• [Exercise instructions] In the records that follow, the lines from the one containing "opt_spaceWidth : option R;" to the one containing "for_range rows (fun row spaces2 =>", inclusive, are to be given again exactly.

Collected data

* * * * * * * * *

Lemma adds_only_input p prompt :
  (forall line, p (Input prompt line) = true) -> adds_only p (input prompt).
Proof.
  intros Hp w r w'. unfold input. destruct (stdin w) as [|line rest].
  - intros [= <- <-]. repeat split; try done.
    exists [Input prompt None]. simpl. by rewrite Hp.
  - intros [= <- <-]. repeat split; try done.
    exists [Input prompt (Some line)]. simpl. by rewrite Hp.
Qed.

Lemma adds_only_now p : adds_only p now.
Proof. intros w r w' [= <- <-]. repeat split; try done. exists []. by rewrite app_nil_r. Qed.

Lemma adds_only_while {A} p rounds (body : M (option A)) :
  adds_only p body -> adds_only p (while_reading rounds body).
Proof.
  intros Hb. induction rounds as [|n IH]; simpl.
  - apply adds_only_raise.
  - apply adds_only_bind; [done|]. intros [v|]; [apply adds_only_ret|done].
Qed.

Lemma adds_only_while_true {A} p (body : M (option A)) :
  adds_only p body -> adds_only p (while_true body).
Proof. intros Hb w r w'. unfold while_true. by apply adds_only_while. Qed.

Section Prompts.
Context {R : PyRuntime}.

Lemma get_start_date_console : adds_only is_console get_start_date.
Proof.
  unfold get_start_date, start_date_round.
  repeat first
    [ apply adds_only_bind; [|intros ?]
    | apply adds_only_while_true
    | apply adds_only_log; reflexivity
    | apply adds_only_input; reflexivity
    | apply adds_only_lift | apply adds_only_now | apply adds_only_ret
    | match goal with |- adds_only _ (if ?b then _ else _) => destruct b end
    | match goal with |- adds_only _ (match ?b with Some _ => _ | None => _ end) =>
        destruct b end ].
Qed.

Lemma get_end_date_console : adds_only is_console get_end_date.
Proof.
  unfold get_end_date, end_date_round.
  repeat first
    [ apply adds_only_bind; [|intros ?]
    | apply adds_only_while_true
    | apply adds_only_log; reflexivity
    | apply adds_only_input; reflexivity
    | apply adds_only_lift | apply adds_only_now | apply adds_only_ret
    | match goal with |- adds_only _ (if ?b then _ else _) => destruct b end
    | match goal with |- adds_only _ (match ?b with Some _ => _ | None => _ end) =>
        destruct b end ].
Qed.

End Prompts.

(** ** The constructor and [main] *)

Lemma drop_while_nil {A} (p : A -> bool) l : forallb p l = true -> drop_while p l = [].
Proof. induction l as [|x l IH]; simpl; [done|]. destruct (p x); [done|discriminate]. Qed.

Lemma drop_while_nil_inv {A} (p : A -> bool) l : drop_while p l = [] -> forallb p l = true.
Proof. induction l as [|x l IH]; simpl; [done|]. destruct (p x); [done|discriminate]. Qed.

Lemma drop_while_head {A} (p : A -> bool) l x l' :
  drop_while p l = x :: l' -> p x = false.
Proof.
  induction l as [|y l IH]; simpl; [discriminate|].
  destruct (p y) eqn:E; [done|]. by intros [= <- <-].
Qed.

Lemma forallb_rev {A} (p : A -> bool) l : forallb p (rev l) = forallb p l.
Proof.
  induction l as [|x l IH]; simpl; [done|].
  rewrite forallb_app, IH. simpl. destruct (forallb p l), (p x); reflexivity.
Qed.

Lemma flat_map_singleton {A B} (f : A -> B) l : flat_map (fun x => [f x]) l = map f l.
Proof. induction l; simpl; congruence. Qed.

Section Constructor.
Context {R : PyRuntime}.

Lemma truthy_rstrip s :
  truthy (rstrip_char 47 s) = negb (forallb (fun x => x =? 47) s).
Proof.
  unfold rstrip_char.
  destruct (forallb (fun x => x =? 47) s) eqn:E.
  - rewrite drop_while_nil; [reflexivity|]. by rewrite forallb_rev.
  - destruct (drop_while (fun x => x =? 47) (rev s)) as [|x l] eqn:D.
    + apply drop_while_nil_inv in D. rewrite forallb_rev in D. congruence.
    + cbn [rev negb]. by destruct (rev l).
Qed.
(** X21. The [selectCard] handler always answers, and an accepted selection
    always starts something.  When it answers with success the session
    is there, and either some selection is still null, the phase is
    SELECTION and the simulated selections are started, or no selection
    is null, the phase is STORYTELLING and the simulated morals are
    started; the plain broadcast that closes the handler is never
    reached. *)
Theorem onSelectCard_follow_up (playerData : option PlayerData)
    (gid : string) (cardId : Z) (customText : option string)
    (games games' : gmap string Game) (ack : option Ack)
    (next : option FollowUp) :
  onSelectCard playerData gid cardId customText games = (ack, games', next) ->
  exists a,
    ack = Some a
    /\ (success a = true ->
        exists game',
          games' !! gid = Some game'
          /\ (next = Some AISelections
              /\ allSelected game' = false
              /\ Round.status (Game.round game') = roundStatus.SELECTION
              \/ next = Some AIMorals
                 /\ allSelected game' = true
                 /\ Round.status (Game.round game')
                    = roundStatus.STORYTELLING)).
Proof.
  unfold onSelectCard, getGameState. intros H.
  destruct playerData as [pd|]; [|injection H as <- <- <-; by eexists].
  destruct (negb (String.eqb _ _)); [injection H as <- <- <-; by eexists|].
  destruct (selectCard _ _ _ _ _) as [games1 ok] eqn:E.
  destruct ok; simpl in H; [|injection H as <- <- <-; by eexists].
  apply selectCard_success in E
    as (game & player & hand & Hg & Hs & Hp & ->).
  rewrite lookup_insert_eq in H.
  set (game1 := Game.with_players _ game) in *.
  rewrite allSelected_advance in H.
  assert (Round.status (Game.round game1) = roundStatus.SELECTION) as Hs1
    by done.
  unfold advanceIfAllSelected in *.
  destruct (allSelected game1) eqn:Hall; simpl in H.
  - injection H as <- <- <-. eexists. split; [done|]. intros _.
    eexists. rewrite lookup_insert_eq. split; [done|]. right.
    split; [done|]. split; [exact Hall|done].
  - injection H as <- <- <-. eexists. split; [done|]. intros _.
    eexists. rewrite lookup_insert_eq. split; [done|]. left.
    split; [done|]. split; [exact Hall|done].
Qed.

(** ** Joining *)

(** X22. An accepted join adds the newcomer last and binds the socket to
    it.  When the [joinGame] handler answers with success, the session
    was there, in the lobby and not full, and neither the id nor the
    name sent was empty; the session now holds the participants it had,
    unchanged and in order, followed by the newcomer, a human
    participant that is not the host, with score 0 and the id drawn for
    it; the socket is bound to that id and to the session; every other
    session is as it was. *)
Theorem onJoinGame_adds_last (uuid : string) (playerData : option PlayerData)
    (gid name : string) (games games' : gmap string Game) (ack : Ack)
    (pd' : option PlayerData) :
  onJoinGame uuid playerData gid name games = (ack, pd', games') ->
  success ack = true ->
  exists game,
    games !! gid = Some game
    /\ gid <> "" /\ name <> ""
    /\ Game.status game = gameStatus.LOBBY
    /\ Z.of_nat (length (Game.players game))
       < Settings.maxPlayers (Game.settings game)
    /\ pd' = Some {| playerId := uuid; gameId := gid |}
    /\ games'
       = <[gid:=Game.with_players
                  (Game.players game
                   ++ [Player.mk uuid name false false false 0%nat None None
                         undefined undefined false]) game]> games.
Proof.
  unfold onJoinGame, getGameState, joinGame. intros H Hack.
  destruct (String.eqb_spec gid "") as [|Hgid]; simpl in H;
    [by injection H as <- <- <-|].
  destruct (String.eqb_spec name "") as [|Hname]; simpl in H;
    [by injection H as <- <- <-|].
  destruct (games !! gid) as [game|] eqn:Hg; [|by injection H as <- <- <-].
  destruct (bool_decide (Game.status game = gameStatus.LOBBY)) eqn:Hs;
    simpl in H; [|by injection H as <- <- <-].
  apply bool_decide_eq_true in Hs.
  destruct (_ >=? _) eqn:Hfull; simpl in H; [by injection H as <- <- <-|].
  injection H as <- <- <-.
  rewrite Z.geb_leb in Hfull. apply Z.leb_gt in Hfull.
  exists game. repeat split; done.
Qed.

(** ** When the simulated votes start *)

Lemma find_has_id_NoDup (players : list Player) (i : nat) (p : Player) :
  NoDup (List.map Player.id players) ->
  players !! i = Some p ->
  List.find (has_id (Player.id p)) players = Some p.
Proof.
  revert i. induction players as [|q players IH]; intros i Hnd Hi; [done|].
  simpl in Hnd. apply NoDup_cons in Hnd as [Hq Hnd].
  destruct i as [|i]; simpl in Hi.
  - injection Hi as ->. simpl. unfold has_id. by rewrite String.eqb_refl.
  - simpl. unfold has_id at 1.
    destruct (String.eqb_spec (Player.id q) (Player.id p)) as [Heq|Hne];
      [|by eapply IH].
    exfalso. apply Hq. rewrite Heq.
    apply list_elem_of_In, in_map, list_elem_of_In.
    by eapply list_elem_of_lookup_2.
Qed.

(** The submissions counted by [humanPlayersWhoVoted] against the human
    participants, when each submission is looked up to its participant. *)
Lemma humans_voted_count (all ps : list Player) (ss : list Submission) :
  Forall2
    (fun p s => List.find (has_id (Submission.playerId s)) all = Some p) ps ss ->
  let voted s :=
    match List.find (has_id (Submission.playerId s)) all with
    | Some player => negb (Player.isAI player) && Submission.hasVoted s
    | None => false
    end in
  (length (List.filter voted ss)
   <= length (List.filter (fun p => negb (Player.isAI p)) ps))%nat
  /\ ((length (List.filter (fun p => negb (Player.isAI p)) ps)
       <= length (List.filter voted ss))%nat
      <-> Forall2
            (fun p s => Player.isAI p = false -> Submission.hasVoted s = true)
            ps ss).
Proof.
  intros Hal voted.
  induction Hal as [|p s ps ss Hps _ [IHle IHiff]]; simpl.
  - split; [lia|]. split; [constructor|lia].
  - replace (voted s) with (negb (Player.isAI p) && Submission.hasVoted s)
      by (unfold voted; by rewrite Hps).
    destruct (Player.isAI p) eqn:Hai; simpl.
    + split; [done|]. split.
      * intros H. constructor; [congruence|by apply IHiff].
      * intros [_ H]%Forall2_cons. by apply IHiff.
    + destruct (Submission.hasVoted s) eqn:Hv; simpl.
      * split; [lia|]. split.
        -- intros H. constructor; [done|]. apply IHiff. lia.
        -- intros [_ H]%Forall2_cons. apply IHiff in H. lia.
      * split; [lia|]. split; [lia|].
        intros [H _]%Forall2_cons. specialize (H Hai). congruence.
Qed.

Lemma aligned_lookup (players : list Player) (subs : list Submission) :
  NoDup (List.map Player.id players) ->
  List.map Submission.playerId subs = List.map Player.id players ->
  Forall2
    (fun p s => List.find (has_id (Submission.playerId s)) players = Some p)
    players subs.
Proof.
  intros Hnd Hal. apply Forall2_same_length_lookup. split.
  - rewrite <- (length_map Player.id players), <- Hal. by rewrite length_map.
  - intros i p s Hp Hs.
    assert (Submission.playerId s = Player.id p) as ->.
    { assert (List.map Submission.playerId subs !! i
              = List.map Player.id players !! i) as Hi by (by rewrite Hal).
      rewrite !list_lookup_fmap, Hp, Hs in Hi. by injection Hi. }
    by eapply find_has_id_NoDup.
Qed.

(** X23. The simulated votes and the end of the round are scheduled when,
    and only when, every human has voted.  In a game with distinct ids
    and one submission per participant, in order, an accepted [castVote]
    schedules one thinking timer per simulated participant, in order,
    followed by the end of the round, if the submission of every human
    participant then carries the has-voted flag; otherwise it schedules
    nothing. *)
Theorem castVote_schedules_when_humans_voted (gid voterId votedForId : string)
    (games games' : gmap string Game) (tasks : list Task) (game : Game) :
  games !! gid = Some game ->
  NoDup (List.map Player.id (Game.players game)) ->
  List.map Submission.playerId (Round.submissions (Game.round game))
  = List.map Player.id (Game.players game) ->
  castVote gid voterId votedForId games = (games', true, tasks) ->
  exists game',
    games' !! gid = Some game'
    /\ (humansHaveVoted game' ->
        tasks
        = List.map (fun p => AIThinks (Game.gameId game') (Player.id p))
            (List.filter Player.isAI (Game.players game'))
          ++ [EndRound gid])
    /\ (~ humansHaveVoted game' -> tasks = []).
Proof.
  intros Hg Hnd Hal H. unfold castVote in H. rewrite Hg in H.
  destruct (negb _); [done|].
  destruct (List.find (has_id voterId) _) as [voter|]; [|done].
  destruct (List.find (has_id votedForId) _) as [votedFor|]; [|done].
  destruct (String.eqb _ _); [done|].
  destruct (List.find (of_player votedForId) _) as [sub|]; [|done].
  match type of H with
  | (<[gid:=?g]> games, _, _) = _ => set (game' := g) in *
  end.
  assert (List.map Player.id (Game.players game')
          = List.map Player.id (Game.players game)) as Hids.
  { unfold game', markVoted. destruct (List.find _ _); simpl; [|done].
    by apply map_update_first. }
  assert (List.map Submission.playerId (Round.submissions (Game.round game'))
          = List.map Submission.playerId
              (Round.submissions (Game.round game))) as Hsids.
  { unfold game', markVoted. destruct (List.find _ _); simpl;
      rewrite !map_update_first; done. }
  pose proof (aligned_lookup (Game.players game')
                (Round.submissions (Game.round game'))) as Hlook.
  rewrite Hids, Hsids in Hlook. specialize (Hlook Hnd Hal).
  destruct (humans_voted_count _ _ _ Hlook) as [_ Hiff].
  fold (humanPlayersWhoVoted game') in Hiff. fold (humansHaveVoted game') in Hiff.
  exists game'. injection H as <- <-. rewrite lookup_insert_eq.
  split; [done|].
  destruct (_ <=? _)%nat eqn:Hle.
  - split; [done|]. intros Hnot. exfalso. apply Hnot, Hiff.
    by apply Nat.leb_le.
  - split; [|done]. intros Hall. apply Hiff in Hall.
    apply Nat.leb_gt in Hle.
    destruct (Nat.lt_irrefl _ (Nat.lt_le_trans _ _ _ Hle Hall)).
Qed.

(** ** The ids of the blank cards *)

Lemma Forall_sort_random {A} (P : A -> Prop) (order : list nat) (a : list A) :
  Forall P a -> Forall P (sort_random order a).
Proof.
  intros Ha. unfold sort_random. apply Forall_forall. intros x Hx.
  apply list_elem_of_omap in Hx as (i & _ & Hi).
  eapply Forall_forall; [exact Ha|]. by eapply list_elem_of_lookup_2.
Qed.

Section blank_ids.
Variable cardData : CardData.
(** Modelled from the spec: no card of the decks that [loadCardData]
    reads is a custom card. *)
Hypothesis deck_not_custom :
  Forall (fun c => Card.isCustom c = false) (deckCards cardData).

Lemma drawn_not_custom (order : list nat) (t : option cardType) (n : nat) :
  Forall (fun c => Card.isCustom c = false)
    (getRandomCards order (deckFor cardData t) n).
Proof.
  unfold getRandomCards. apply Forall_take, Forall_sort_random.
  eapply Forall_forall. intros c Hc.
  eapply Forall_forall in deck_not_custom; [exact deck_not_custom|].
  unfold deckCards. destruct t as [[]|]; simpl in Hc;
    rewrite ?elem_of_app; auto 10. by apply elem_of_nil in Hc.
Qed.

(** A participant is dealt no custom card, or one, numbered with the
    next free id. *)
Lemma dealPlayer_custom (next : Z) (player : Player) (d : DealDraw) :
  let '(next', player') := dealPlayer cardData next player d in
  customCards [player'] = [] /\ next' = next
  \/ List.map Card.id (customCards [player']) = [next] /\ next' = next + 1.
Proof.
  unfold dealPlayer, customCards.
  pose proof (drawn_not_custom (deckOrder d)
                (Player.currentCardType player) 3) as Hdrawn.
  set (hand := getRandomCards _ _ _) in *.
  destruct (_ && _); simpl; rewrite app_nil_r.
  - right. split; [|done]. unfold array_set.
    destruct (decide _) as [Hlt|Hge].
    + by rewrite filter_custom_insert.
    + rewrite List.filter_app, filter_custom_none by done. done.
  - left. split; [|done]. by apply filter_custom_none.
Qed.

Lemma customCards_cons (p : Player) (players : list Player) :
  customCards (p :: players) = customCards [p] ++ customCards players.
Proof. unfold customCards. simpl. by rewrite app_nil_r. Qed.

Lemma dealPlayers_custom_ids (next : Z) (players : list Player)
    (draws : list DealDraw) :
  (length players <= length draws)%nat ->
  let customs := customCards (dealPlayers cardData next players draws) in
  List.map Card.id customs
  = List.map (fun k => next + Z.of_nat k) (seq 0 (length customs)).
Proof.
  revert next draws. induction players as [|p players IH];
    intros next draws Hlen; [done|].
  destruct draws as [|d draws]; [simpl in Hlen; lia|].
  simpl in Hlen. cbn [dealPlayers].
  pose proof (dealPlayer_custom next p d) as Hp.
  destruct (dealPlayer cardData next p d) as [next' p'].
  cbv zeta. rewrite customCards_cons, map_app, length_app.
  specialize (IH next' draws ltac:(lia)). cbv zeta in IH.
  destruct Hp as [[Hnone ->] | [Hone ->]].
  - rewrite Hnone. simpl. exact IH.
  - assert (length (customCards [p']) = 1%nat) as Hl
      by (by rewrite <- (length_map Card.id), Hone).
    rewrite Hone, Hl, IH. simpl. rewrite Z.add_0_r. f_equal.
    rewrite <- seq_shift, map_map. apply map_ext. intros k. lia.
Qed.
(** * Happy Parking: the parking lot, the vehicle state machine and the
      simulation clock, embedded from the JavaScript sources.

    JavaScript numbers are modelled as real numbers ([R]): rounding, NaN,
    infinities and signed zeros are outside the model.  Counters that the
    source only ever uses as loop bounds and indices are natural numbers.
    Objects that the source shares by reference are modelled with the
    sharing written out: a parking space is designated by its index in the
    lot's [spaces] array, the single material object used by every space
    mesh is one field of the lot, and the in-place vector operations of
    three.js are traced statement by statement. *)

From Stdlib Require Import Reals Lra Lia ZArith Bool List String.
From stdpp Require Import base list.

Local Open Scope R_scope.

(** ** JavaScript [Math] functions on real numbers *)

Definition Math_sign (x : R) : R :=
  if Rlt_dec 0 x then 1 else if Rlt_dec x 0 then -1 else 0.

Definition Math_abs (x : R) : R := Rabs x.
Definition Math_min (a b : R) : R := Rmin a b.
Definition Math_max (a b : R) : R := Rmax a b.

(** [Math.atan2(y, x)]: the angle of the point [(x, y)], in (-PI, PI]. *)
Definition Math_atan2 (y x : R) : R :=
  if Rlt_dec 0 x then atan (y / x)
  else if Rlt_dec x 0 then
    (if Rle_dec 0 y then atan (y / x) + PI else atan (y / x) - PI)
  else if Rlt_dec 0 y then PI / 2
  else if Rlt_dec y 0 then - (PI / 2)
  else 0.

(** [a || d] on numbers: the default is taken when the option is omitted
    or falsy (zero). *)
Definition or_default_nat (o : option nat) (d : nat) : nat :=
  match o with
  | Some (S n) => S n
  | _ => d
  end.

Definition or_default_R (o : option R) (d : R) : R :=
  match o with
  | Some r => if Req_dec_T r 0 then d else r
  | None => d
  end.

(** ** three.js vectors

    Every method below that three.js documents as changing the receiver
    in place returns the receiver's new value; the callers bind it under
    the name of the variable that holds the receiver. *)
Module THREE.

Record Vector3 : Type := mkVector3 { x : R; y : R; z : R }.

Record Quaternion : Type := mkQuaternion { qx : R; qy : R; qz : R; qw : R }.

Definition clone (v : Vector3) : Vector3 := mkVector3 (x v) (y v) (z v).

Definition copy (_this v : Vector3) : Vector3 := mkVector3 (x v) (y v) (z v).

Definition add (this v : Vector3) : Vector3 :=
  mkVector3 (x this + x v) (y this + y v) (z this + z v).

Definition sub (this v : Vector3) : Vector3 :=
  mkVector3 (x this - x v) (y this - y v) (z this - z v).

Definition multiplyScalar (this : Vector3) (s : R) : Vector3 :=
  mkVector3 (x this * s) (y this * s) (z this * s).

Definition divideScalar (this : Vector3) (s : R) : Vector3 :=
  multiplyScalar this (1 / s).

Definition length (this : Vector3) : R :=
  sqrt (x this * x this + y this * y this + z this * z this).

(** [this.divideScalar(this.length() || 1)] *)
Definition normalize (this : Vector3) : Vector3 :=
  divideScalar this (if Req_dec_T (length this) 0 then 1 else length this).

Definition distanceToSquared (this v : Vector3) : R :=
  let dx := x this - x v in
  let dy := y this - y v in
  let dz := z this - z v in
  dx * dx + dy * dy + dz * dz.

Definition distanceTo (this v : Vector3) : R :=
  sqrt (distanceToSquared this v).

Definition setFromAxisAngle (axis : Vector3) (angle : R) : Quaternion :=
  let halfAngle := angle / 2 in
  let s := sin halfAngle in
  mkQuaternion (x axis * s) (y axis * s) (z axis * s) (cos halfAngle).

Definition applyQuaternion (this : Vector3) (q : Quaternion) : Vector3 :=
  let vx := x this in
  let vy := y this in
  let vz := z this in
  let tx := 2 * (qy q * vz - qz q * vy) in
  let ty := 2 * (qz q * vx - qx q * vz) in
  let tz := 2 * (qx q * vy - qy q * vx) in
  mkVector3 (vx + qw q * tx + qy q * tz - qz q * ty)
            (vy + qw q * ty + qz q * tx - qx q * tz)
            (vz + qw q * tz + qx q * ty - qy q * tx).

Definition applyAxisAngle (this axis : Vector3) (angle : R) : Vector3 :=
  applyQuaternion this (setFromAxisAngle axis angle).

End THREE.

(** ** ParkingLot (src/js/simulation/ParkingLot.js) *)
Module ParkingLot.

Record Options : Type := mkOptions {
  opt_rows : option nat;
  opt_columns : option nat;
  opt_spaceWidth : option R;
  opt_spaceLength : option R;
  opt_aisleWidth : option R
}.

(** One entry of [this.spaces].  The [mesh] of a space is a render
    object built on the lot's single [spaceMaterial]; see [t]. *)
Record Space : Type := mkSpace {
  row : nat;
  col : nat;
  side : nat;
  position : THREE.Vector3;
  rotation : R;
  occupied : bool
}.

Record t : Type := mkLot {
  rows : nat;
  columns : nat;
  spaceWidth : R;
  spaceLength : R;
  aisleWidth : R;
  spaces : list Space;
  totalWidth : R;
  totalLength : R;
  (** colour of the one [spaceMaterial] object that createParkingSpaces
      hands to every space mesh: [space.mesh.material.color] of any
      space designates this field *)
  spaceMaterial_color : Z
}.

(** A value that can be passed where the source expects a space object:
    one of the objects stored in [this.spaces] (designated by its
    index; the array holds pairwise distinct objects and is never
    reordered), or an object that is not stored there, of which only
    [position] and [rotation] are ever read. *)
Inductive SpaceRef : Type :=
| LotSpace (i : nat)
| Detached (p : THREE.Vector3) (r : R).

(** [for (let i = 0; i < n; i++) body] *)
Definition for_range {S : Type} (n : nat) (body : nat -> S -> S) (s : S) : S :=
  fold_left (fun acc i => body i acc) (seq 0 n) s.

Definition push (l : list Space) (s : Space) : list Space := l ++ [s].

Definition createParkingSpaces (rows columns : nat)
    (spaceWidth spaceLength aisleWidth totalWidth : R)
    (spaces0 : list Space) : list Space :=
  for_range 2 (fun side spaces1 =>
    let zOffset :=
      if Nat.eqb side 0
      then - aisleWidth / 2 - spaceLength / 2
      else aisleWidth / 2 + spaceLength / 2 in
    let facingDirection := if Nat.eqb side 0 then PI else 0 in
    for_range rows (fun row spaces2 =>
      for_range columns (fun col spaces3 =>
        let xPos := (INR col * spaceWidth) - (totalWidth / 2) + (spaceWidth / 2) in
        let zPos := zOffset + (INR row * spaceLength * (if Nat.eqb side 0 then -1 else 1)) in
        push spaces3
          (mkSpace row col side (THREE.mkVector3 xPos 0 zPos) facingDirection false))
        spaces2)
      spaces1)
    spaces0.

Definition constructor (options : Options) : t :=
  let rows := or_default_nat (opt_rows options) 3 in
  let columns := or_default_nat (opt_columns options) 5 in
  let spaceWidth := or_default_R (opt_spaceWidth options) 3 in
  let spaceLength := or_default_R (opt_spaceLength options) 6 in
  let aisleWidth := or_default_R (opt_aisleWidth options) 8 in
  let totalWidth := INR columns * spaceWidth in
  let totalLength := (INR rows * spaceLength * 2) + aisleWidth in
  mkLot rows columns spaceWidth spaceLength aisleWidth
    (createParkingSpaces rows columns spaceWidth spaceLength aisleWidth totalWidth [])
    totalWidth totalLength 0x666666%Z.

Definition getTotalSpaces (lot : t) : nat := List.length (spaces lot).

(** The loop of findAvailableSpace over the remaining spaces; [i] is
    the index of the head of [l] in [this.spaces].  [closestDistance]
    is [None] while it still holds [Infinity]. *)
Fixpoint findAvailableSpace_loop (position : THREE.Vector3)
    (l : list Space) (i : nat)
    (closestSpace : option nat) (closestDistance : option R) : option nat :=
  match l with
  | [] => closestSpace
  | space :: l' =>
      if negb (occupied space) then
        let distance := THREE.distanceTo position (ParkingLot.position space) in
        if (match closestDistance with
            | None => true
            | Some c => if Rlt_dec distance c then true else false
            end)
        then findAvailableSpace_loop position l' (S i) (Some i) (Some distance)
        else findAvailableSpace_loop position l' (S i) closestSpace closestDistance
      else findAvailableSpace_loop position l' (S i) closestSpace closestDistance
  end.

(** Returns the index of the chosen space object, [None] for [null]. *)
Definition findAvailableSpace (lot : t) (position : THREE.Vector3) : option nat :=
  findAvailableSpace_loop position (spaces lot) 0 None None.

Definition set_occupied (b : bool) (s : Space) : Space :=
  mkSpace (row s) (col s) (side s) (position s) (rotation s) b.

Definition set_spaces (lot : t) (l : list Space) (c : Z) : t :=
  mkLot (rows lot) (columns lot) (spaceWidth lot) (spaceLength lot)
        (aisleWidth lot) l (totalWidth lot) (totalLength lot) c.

* * * * * * * * *

• [Task answer]
  opt_spaceWidth : option R;
  opt_spaceLength : option R;
  opt_aisleWidth : option R
}.

(** One entry of [this.spaces].  The [mesh] of a space is a render
    object built on the lot's single [spaceMaterial]; see [t]. *)
Record Space : Type := mkSpace {
  row : nat;
  col : nat;
  side : nat;
  position : THREE.Vector3;
  rotation : R;
  occupied : bool
}.

Record t : Type := mkLot {
  rows : nat;
  columns : nat;
  spaceWidth : R;
  spaceLength : R;
  aisleWidth : R;
  spaces : list Space;
  totalWidth : R;
  totalLength : R;
  (** colour of the one [spaceMaterial] object that createParkingSpaces
      hands to every space mesh: [space.mesh.material.color] of any
      space designates this field *)
  spaceMaterial_color : Z
}.

(** A value that can be passed where the source expects a space object:
    one of the objects stored in [this.spaces] (designated by its
    index; the array holds pairwise distinct objects and is never
    reordered), or an object that is not stored there, of which only
    [position] and [rotation] are ever read. *)
Inductive SpaceRef : Type :=
| LotSpace (i : nat)
| Detached (p : THREE.Vector3) (r : R).

(** [for (let i = 0; i < n; i++) body] *)
Definition for_range {S : Type} (n : nat) (body : nat -> S -> S) (s : S) : S :=
  fold_left (fun acc i => body i acc) (seq 0 n) s.

Definition push (l : list Space) (s : Space) : list Space := l ++ [s].

Definition createParkingSpaces (rows columns : nat)
    (spaceWidth spaceLength aisleWidth totalWidth : R)
    (spaces0 : list Space) : list Space :=
  for_range 2 (fun side spaces1 =>
    let zOffset :=
      if Nat.eqb side 0
      then - aisleWidth / 2 - spaceLength / 2
      else aisleWidth / 2 + spaceLength / 2 in
    let facingDirection := if Nat.eqb side 0 then PI else 0 in
    for_range rows (fun row spaces2 =>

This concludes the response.